*** Block opens ***

(** C7 at its failing input.  After the sample checkout has appended its
    order and written the data file, [load_orders] on that file does not
    return the order: [pd.eval] raises on the dict displays of the
    [Items Ordered] field, and the result is an empty order log and an
    error message. *)
Theorem C7_load_after_checkout_returns_empty_log :
  forall DATA_FILE build_frame,
    let w' := res_world
                (place_order_and_rerun Sample.now Written Sample.lemonade_items 800
                   Sample.name Sample.mobile Sample.start) in
    order_history (session w') =
      [new_order_row Sample.now Sample.lemonade_items 800 Sample.name Sample.mobile] /\
    data_file w' = Some (to_csv (order_history (session w'))) /\
    load_orders DATA_FILE build_frame (data_file w') =
      (empty_frame, [StError (load_error_msg DATA_FILE Dict_not_implemented)]).
Proof.
  intros F bf w'. split; [reflexivity|]. split; [reflexivity|].
  apply (load_written F bf
           [new_order_row Sample.now Sample.lemonade_items 800 Sample.name Sample.mobile]).
  constructor. discriminate.
Qed.
Lemma save_current_some (s : list GpsPoint) (g : list loc) (l : loc) :
  save_current (MkState s g (Some l)) = MkState s (g ++ [l]) (Some l).
Proof. reflexivity. Qed.

(** What the Segmenter returns when a point is started at [dt] and the
    lines after it start none. *)
Lemma segment_after_datetime (pre post : list str) (dt : str) (t : DateTime)
    (st : seg_state) :
  for_lines init_state pre = Ok st -> datetime_line dt t ->
  Forall quiet_line post ->
  exists s p,
    segment (pre ++ dt :: post) =
      Ok (MkPoints s (gps_data (save_current st) ++
                      repeat (length (store st)) (S (count_datetime post)))) /\
    s !! length (store st) = Some p /\ datetime p = t.
Proof.
  intros Hpre Hdt Hpost.
  assert (Hst : store (save_current st) = store st)
    by (unfold save_current; now destruct (current_point st)).
  destruct (for_lines_quiet post (start_point t (save_current st))
              (length (store st)) Hpost) as (s & E & Hlen & Hdts).
  { simpl. now rewrite Hst. }
  assert (Hp : datetime <$> s !! length (store st) = Some t).
  { rewrite Hdts. simpl. rewrite Hst.
    now rewrite lookup_app_r, Nat.sub_diag by lia. }
  destruct (s !! length (store st)) as [p|] eqn:Ep; [|discriminate].
  exists s, p. split; [|split; [exact Ep|simpl in Hp; congruence]].
  unfold segment. rewrite for_lines_app, Hpre. cbn [rbind for_lines].
  rewrite (process_line_datetime _ dt t Hdt). cbn [rbind]. rewrite E. cbn [rbind].
  rewrite save_current_some. cbn [store gps_data start_point].
  rewrite <- app_assoc, repeat_snoc. reflexivity.
Qed.

(** C6: a point started by a [GPS Date/Time] line, after which no line
    starts another, is in the output of the Segmenter, as its last
    element. *)
Theorem segment_flushes_last_point (pre post : list str) (dt : str)
    (t : DateTime) (st : seg_state) :
  for_lines init_state pre = Ok st -> datetime_line dt t ->
  Forall quiet_line post ->
  exists r p,
    segment (pre ++ dt :: post) = Ok r /\
    last (pl_refs r) = Some (length (store st)) /\
    last (points_of r) = Some p /\ datetime p = t.
Proof.
  intros Hpre Hdt Hpost.
  destruct (segment_after_datetime pre post dt t st Hpre Hdt Hpost)
    as (s & p & E & Hp & Ht).
  eexists. exists p. split; [exact E|]. cbn [pl_refs points_of pl_store].
  change (S (count_datetime post)) with (1 + count_datetime post)%nat.
  rewrite Nat.add_comm, repeat_app, app_assoc. cbn [repeat].
  split; [apply last_snoc|]. split; [|exact Ht].
  unfold points_of. cbn [pl_refs pl_store].
  rewrite omap_app.
  replace (omap (fun l => s !! l) [length (store st)]) with [p]
    by (simpl; now rewrite Hp).
  apply last_snoc.
Qed.

Lemma sample_quiet_post : Forall quiet_line [line_lat2; line_alt2; line_dt_bad; line_spd2].
Proof.
  repeat constructor; unfold quiet_line.
  - change (marker_of line_lat2) with (Some MLatitude).
    destruct sample_lat2 as (_ & v & ? & ?). eauto.
  - change (marker_of line_dt_bad) with (Some MDateTime).
    destruct sample_dt_bad as (_ & v & ? & ?). eauto.
Qed.
(** * Transformers.ipynb: self-attention, transformer block, text classifier

    A shallow embedding of the three [nn.Module] classes of the notebook
    ([SelfAttention], [TransformerBlock], [TextClassificationTransformer])
    and of the PyTorch primitives their [forward] methods call.

    Modelling conventions.
    - A tensor is a nested list, outermost axis first: [[b, t, k]] is a
      [list (list (list R))].  Nested lists do not record the extent of an
      axis below an empty one, so wherever the source reads [x.size()] the
      extents are passed next to the data, and theorems relate the two by a
      shape predicate.
    - Floating-point numbers are idealised as real numbers: [+], [*], [/],
      [exp] and [sqrt] are the exact operations of [R].  Rounding, overflow
      and NaN are outside the model.
    - PyTorch raises on ill-shaped arguments.  The primitives below are total
      on lists and agree with the library on well-shaped arguments; theorems
      carry the shape hypotheses.  The one run-time error the notebook's code
      can meet on well-shaped input, the index error of [nn.Embedding], is
      modelled with an explicit result type. *)

From Stdlib Require Import Reals Lra Lia ZArith String List Permutation.
Import ListNotations.
Open Scope R_scope.

(** ** Tensors as nested lists *)

Abbreviation vec := (list R) (only parsing).
Abbreviation mat := (list (list R)) (only parsing).
Abbreviation tensor3 := (list (list (list R))) (only parsing).
Abbreviation tensor4 := (list (list (list (list R)))) (only parsing).

Definition shape2 {A} (n m : nat) (x : list (list A)) : Prop :=
  length x = n /\ Forall (fun r => length r = m) x.
Definition shape3 (b t k : nat) (x : tensor3) : Prop :=
  length x = b /\ Forall (shape2 t k) x.

Section ListOps.
Context {A B C : Type}.

Fixpoint zip_with (f : A -> B -> C) (l1 : list A) (l2 : list B) : list C :=
  match l1, l2 with
  | a :: l1', b :: l2' => f a b :: zip_with f l1' l2'
  | _, _ => []
  end.
End ListOps.
(** * chat_project: the websocket hub and the message store

    A shallow embedding of [chat/consumers.py], [chat/middleware.py],
    [chat/models.py] and the [send_message] path of [chat/schema.py],
    with the properties of the hub stated over it. *)

From Stdlib Require Import ZArith Ascii String List Bool.
From stdpp Require Import base tactics option list strings pretty gmap fin_maps fin_sets.

Set Warnings "-register-all,-notation-for-abbreviation".

Local Open Scope string_scope.
Local Open Scope Z_scope.

(** ** Python values

    What [json.loads] produces and what the consumer forwards.  A dict is
    kept as an association list in insertion order with distinct keys, as
    a Python dict is.  A float is carried by the text Python prints for
    it: the hub only formats and forwards it. *)

Inductive value : Type :=
| VNone
| VBool (b : bool)
| VInt (n : Z)
| VFloat (repr : string)
| VStr (s : string)
| VList (l : list value)
| VDict (d : list (string * value)).

Inductive Exn : Type :=
| AttributeError
| KeyError
| TypeError
| ValueError
| BinasciiError
| UnicodeDecodeError
| UnicodeEncodeError
| DoesNotExist.

Module Py.

(** [d.get(k)] on the association list. *)
Fixpoint dict_get (d : list (string * value)) (k : string) : option value :=
  match d with
  | [] => None
  | (k', v) :: d' => if String.eqb k' k then Some v else dict_get d' k
  end.

(** [d[k] = v]: replaces in place, else appends. *)
Fixpoint dict_set (d : list (string * value)) (k : string) (v : value)
  : list (string * value) :=
  match d with
  | [] => [(k, v)]
  | (k', v') :: d' =>
      if String.eqb k' k then (k', v) :: d' else (k', v') :: dict_set d' k v
  end.

(** [x.get(k, default)]: only a dict has the method. *)
Definition get (x : value) (k : string) (default : value) : Exn + value :=
  match x with
  | VDict d => inr (match dict_get d k with Some v => v | None => default end)
  | _ => inl AttributeError
  end.

(** [x[k]] with a string key. *)
Definition subscript (x : value) (k : string) : Exn + value :=
  match x with
  | VDict d => match dict_get d k with Some v => inr v | None => inl KeyError end
  | _ => inl TypeError
  end.

(** [x[k] = v] with a string key. *)
Definition setitem (x : value) (k : string) (v : value) : Exn + value :=
  match x with
  | VDict d => inr (VDict (dict_set d k v))
  | _ => inl TypeError
  end.

(** [bool(x)]. *)
Definition truthy (x : value) : bool :=
  match x with
  | VNone => false
  | VBool b => b
  | VInt n => negb (n =? 0)
  | VFloat r => negb (String.eqb r "0.0" || String.eqb r "-0.0")
  | VStr s => negb (String.eqb s EmptyString)
  | VList l => match l with [] => false | _ => true end
  | VDict d => match d with [] => false | _ => true end
  end.

(** [x == "lit"] for a string literal. *)
Definition eq_str (x : value) (lit : string) : bool :=
  match x with
  | VStr s => String.eqb s lit
  | _ => false
  end.
(** * Spoiler detection notebook: a shallow embedding of [code.ipynb]

    The notebook is a linear script: join and filter (cells 2 to 4),
    feature extraction over a worker pool and min-max scaling (cell 5), a
    stratified split (cell 7), TF-IDF vectorisation (cell 8) and an MLP
    classifier (cell 9, which is not embedded: nothing below depends on it).
    Each cell is embedded as a function on lists of rows; a call that can
    raise returns an [option].

    The notebook's own code is embedded as it is written.  The library
    calls are embedded by what the libraries compute: [pd.merge],
    [MinMaxScaler], [train_test_split] and the transform of
    [TfidfVectorizer] follow pandas and scikit-learn.  The spaCy pipeline,
    the date parser, the random generator and the fit of the vectoriser are
    interfaces ([Spacy], [Pandas], [RandomState], [TfidfLibrary]); the
    order in which the pool finishes its tasks is an argument
    ([completion_order]).  Writing a table to a CSV or pickle file and
    reading it back is taken to return the table. *)

From Stdlib Require Import ZArith QArith Qminmax Qround List String Ascii Bool Lia Lqa
  Permutation Floats DecimalString.
From stdpp Require Import base option list gmap strings.
Import ListNotations.

Set Warnings "-inexact-float".
#[local] Open Scope Z_scope.

(** * Stage 1: join and filter (cells 2 to 4) *)

(** A row of [IMDB_reviews.json]; [D] is the type of the date column:
    [string] as loaded, a timestamp after [pd.to_datetime]. *)
Module Review.
Record t (D : Type) := mk
  { movie_id : string;
    review_date : D;
    review_summary : string;
    review_text : string;
    is_spoiler : bool }.
Arguments mk {D}.
Arguments movie_id {D}.
Arguments review_date {D}.
Arguments review_summary {D}.
Arguments review_text {D}.
Arguments is_spoiler {D}.
End Review.

(** A row of [IMDB_movie_details.json] (the columns the script never reads
    are left out). *)
Module Movie.
Record t (D : Type) := mk
  { movie_id : string;
    release_date : D }.
Arguments mk {D}.
Arguments movie_id {D}.
Arguments release_date {D}.
End Movie.

(** A row of [merged_df]: the columns of both frames, keyed by [movie_id]. *)
Module Merged.
Record t := mk
  { movie_id : string;
    review_date : Z;
    review_summary : string;
    review_text : string;
    is_spoiler : bool;
    release_date : Z }.
End Merged.

(** A row of [subset_df], written to and read back from the CSV file. *)
Module Subset.
Record t := mk
  { days_since_release : Z;
    review_combined : string;
    is_spoiler : bool }.
End Subset.
(** * Go-ytb-comments: the comment-fetching pipeline of [main.go]

    A shallow embedding of [getVideoId] and [getComments] and of the parts of
    the Go libraries they drive ([net/url], [os], [bufio], [context],
    [golang.org/x/time/rate], [github.com/cenkalti/backoff/v4]), followed by
    the properties of the pipeline.

    Conventions.
    - Go values of type [error] are [option error] ([None] is [nil]).
    - [time.Time] and [time.Duration] are integers counting nanoseconds.
    - Everything outside the process (the remote API, the file system's
      refusals) is a field of [Env]; everything the run of one call of
      [getComments] cannot fix by itself (the scheduler, the delays drawn by
      the backoff policy) is a field of [Oracle]. *)

From Stdlib Require Import ZArith String Ascii List Lia Bool.
From stdpp Require Import base option list strings gmap.

Local Open Scope Z_scope.

(** ** Strings as Go's [strings] package sees them: sequences of bytes *)

Module strings.

Definition byte (c : ascii) : N := N_of_ascii c.

(** [strings.Cut(s, sep)] for a one-byte separator. *)
Fixpoint Cut (s : string) (sep : ascii) : string * string * bool :=
  match s with
  | EmptyString => (EmptyString, EmptyString, false)
  | String c s' =>
      if Ascii.eqb c sep then (EmptyString, s', true)
      else let '(before, after, found) := Cut s' sep in
           (String c before, after, found)
  end.

(** [strings.Contains(s, string(c))]. *)
Fixpoint ContainsByte (s : string) (c : ascii) : bool :=
  match s with
  | EmptyString => false
  | String d s' => Ascii.eqb d c || ContainsByte s' c
  end.

(** [strings.Count(s, string(c))]. *)
Fixpoint Count (s : string) (c : ascii) : nat :=
  match s with
  | EmptyString => O
  | String d s' => ((if Ascii.eqb d c then 1 else 0) + Count s' c)%nat
  end.

Definition HasPrefix (s p : string) : bool := String.prefix p s.

Fixpoint HasSuffixByte (s : string) (c : ascii) : bool :=
  match s with
  | EmptyString => false
  | String d EmptyString => Ascii.eqb d c
  | String _ s' => HasSuffixByte s' c
  end.

(** [s[:len(s)-1]]. *)
Fixpoint DropLast (s : string) : string :=
  match s with
  | EmptyString => EmptyString
  | String _ EmptyString => EmptyString
  | String d s' => String d (DropLast s')
  end.

(** The pieces of [s] between occurrences of [sep], in order. *)
Fixpoint Split (s : string) (sep : ascii) : list string :=
  match s with
  | EmptyString => [EmptyString]
  | String c s' =>
      match Split s' sep with
      | [] => [String c EmptyString]
      | p :: ps => if Ascii.eqb c sep then EmptyString :: p :: ps
                   else String c p :: ps
      end
  end.

(** [s[i+1:]] and [s[:i]] for [i = strings.LastIndex(s, string(c))]. *)
Fixpoint CutLast (s : string) (c : ascii) : option (string * string) :=
  match s with
  | EmptyString => None
  | String d s' =>
      match CutLast s' c with
      | Some (before, after) => Some (String d before, after)
      | None => if Ascii.eqb d c then Some (EmptyString, s') else None
      end
  end.

Fixpoint All (p : ascii -> bool) (s : string) : bool :=
  match s with
  | EmptyString => true
  | String c s' => p c && All p s'
  end.

Definition ToLowerByte (c : ascii) : ascii :=
  if ((65 <=? byte c) && (byte c <=? 90))%N
  then ascii_of_N (byte c + 32) else c.

Fixpoint ToLower (s : string) : string :=
  match s with
  | EmptyString => EmptyString
  | String c s' => String (ToLowerByte c) (ToLower s')
  end.

End strings.

(** ** Errors *)

(** An operand of a formatting call: a string ([%s], [%q]) or an integer
    ([%d]). *)
Inductive operand : Type :=
| str (s : string)
| int (n : Z).

#[global] Instance operand_eq_dec : EqDecision operand.
Proof. solve_decision. Defined.

(** A Go [error] value, as far as the program and the libraries below build
    one.  [fmt.Errorf] keeps its format string and operands apart instead of
    rendering them: [fmt_Errorf f ops] has no [%w] verb, [fmt_Errorf_w f ops e]
    wraps [e] with its (last) [%w] verb. *)
Inductive error : Type :=
| errors_New (text : string)
| fmt_Errorf (format : string) (operands : list operand)
| fmt_Errorf_w (format : string) (operands : list operand) (wrapped : error)
| url_Error (Op URL : string) (Err : error)
| url_EscapeError (s : string)
| url_InvalidHostError (s : string).

#[global] Instance error_eq_dec : EqDecision error.
Proof. solve_decision. Defined.

(** The constants of [main.go]. *)
Definition youtubeApiServiceName : string := "youtube".
Definition youtubeApiVersion : string := "v3".
Definition defaultCommentsFileName : string := "comments".
Definition invalidInputMsg : string := "Invalid input. Please enter a positive integer.".
Definition invalidURLMsg : string := "Invalid YouTube URL".
Definition errorAPICallMsg : string := "Error during API search call: %v".
Definition errorWritingFileMsg : string := "Error writing to file: %v".

(** ** [net/url]: [Parse], [URL.Query] and [Values.Get]

    [Parse] follows the library's [Parse]/[parse] through the split of the
    locator into scheme, authority, path, query and fragment, with the checks
    of [getScheme], [parseAuthority], [parseHost], [setPath] and
    [setFragment].  Not modelled: IPv6 zone identifiers (a host in brackets
    is checked as a whole in host mode), and the [RawPath]/[RawFragment]
    hints, which nothing here reads. *)
Module url.

Import strings.

Inductive encoding : Type :=
| encodePath | encodePathSegment | encodeHost | encodeZone
| encodeUserPassword | encodeQueryComponent | encodeFragment.

Record URL : Type := mkURL {
  Scheme : string;
  Opaque : string;
  User : option (string * option string);
  Host : string;
  Path : string;
  OmitHost : bool;
  ForceQuery : bool;
  RawQuery : string;
  Fragment : string
}.

Definition isalpha (c : ascii) : bool :=
  ((97 <=? byte c) && (byte c <=? 122) || (65 <=? byte c) && (byte c <=? 90))%N.
Definition isdigit (c : ascii) : bool := ((48 <=? byte c) && (byte c <=? 57))%N.

Definition ishex (c : ascii) : bool :=
  (isdigit c || (97 <=? byte c) && (byte c <=? 102)
             || (65 <=? byte c) && (byte c <=? 70))%N.

Definition unhex (c : ascii) : N :=
  (if isdigit c then byte c - 48
   else if (97 <=? byte c) && (byte c <=? 102) then byte c - 97 + 10
   else if (65 <=? byte c) && (byte c <=? 70) then byte c - 65 + 10
   else 0)%N.

Definition mem (c : ascii) (s : string) : bool := ContainsByte s c.

(** [shouldEscape(c, encodeHost)]: which bytes may not stand in a host. *)
Definition shouldEscapeHost (c : ascii) : bool :=
  if isalpha c || isdigit c then false
  else if mem c "!$&'()*+,;=:[]<>" || Ascii.eqb c (ascii_of_N 34) then false
  else if mem c "-_.~" then false
  else true.

(** [stringContainsCTLByte]. *)
Definition isCTL (c : ascii) : bool := ((byte c <? 32) || (byte c =? 127))%N.
Definition stringContainsCTLByte (s : string) : bool := negb (All (fun c => negb (isCTL c)) s).

(** [unescape(s, mode)] for the modes [Parse] and [Query] use: the check of
    the escapes and the decoding, in one pass. *)
Fixpoint unescape (s : string) (mode : encoding) : error + string :=
  match s with
  | EmptyString => inr EmptyString
  | String c rest =>
      if Ascii.eqb c "%" then
        match rest with
        | String a (String b rest') =>
            if ishex a && ishex b then
              if match mode with encodeHost => true | _ => false end
                 && (unhex a <? 8)%N
                 && negb (Ascii.eqb a "2" && Ascii.eqb b "5")
              then inl (url_EscapeError (String c (String a (String b EmptyString))))
              else
                match unescape rest' mode with
                | inl e => inl e
                | inr t => inr (String (ascii_of_N (unhex a * 16 + unhex b)) t)
                end
            else inl (url_EscapeError (String c (String a (String b EmptyString))))
        | _ => inl (url_EscapeError s)
        end
      else if match mode with encodeHost | encodeZone => true | _ => false end
              && (byte c <? 128)%N && shouldEscapeHost c
      then inl (url_InvalidHostError (String c EmptyString))
      else
        match unescape rest mode with
        | inl e => inl e
        | inr t =>
            inr (String (if Ascii.eqb c "+" &&
                            match mode with encodeQueryComponent => true | _ => false end
                         then " "%char else c) t)
        end
  end.

(** [getScheme]: the loop over the bytes of [rawURL]; [i0] says whether the
    byte at hand is the first one. *)
Fixpoint getScheme_from (i0 : bool) (rawURL rest : string) (seen : string)
  : error + (string * string) :=
  match rest with
  | EmptyString => inr (EmptyString, rawURL)
  | String c rest' =>
      if isalpha c then getScheme_from false rawURL rest' (seen +:+ String c EmptyString)
      else if isdigit c || mem c "+-." then
        if i0 then inr (EmptyString, rawURL)
        else getScheme_from false rawURL rest' (seen +:+ String c EmptyString)
      else if Ascii.eqb c ":" then
        if i0 then inl (errors_New "missing protocol scheme")
        else inr (seen, rest')
      else inr (EmptyString, rawURL)
  end.

Definition getScheme (rawURL : string) : error + (string * string) :=
  getScheme_from true rawURL rawURL EmptyString.

Definition validOptionalPort (port : string) : bool :=
  match port with
  | EmptyString => true
  | String c digits => Ascii.eqb c ":" && All isdigit digits
  end.

Definition validUserinfo (s : string) : bool :=
  All (fun r => isalpha r || isdigit r || mem r "-._:~!$&'()*+,;=%@") s.

Definition parseHost (host : string) : error + string :=
  let port_ok :=
    if HasPrefix host "[" then
      match CutLast host "]" with
      | None => inl (errors_New "missing ']' in host")
      | Some (_, colonPort) =>
          if validOptionalPort colonPort then inr tt
          else inl (fmt_Errorf "invalid port %q after host" [str colonPort])
      end
    else
      match CutLast host ":" with
      | Some (_, port) =>
          if validOptionalPort (String ":" port) then inr tt
          else inl (fmt_Errorf "invalid port %q after host" [str (String ":" port)])
      | None => inr tt
      end in
  match port_ok with
  | inl e => inl e
  | inr _ => unescape host encodeHost
  end.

*** Block closes ***

TASK TO CARRY OUT:
Could you write out, exactly as they stand, only the lines above that begin at the line with "(** ** Tensors as nested lists *)" and stop after the line with "(** * chat_project: the"?

EXPECTED ANSWER:
(** ** Tensors as nested lists *)

Abbreviation vec := (list R) (only parsing).
Abbreviation mat := (list (list R)) (only parsing).
Abbreviation tensor3 := (list (list (list R))) (only parsing).
Abbreviation tensor4 := (list (list (list (list R)))) (only parsing).

Definition shape2 {A} (n m : nat) (x : list (list A)) : Prop :=
  length x = n /\ Forall (fun r => length r = m) x.
Definition shape3 (b t k : nat) (x : tensor3) : Prop :=
  length x = b /\ Forall (shape2 t k) x.

Section ListOps.
Context {A B C : Type}.

Fixpoint zip_with (f : A -> B -> C) (l1 : list A) (l2 : list B) : list C :=
  match l1, l2 with
  | a :: l1', b :: l2' => f a b :: zip_with f l1' l2'
  | _, _ => []
  end.
End ListOps.
(** * chat_project: the websocket hub and the message store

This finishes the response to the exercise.